(Stored entries)
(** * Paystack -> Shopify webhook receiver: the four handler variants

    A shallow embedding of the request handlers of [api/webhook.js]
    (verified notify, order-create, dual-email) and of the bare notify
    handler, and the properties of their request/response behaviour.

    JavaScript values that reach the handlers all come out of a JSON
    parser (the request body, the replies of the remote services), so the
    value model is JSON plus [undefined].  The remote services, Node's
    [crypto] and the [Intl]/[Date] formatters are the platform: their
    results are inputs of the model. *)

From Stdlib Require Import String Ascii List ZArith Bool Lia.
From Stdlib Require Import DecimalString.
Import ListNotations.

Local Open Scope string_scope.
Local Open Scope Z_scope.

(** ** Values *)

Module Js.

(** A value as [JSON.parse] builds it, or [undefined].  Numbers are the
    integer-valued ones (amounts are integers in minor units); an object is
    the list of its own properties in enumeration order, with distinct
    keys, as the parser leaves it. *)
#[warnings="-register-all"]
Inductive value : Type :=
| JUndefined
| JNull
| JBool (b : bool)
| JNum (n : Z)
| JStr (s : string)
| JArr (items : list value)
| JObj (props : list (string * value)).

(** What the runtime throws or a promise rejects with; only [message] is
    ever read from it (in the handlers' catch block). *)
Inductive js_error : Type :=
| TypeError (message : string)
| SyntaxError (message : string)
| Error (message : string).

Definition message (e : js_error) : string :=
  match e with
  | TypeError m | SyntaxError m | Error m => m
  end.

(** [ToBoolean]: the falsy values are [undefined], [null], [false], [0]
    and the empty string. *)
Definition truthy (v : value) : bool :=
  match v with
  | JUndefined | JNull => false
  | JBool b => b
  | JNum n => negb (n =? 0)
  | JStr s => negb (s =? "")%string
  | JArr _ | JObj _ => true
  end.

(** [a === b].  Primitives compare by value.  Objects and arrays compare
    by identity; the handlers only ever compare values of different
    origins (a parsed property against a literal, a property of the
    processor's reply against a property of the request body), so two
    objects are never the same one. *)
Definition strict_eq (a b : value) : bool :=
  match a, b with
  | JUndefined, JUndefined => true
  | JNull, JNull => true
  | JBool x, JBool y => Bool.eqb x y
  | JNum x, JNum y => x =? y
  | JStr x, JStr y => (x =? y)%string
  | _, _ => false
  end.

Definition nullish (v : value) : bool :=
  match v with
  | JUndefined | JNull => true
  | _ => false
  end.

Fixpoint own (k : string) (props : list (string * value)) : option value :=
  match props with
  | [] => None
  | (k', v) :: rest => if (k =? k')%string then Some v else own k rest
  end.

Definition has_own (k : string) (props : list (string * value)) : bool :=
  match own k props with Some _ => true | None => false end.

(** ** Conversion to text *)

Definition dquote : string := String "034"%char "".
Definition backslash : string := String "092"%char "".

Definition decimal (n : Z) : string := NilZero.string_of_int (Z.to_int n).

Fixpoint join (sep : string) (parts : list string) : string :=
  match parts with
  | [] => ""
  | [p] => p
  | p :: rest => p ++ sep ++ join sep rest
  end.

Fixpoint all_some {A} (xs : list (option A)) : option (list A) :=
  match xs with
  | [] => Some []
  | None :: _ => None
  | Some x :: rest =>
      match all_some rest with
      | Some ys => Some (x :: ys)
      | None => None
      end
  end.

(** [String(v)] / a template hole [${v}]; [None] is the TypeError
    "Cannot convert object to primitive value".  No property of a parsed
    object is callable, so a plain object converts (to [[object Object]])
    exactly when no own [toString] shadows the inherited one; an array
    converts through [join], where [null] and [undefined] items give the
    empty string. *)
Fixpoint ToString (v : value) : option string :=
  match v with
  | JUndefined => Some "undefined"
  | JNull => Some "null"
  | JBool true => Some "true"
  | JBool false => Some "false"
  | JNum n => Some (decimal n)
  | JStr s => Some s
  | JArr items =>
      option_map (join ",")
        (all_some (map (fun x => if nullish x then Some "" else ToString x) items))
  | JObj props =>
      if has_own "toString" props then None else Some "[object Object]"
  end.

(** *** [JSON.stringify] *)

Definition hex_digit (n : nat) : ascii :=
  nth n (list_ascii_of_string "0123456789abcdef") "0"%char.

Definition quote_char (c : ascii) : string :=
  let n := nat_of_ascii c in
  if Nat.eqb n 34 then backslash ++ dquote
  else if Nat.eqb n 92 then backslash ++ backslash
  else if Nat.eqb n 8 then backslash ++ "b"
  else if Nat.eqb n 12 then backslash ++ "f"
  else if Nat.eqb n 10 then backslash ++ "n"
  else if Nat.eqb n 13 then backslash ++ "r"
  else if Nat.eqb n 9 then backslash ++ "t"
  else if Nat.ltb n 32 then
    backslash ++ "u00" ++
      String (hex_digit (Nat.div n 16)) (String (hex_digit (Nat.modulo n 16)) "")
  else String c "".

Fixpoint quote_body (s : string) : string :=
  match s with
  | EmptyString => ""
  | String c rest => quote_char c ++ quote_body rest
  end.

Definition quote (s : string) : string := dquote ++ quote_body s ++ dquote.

Activity
What is needed is an exact copy of the lines above, from the one containing "and arrays compare" through the one containing "Definition decimal (n", with nothing added.

Task solution
(** [a === b].  Primitives compare by value.  Objects and arrays compare
    by identity; the handlers only ever compare values of different
    origins (a parsed property against a literal, a property of the
    processor's reply against a property of the request body), so two
    objects are never the same one. *)
Definition strict_eq (a b : value) : bool :=
  match a, b with
  | JUndefined, JUndefined => true
  | JNull, JNull => true
  | JBool x, JBool y => Bool.eqb x y
  | JNum x, JNum y => x =? y
  | JStr x, JStr y => (x =? y)%string
  | _, _ => false
  end.

Definition nullish (v : value) : bool :=
  match v with
  | JUndefined | JNull => true
  | _ => false
  end.

Fixpoint own (k : string) (props : list (string * value)) : option value :=
  match props with
  | [] => None
  | (k', v) :: rest => if (k =? k')%string then Some v else own k rest
  end.

Definition has_own (k : string) (props : list (string * value)) : bool :=
  match own k props with Some _ => true | None => false end.

(** ** Conversion to text *)

Definition dquote : string := String "034"%char "".
Definition backslash : string := String "092"%char "".

Definition decimal (n : Z) : string := NilZero.string_of_int (Z.to_int n).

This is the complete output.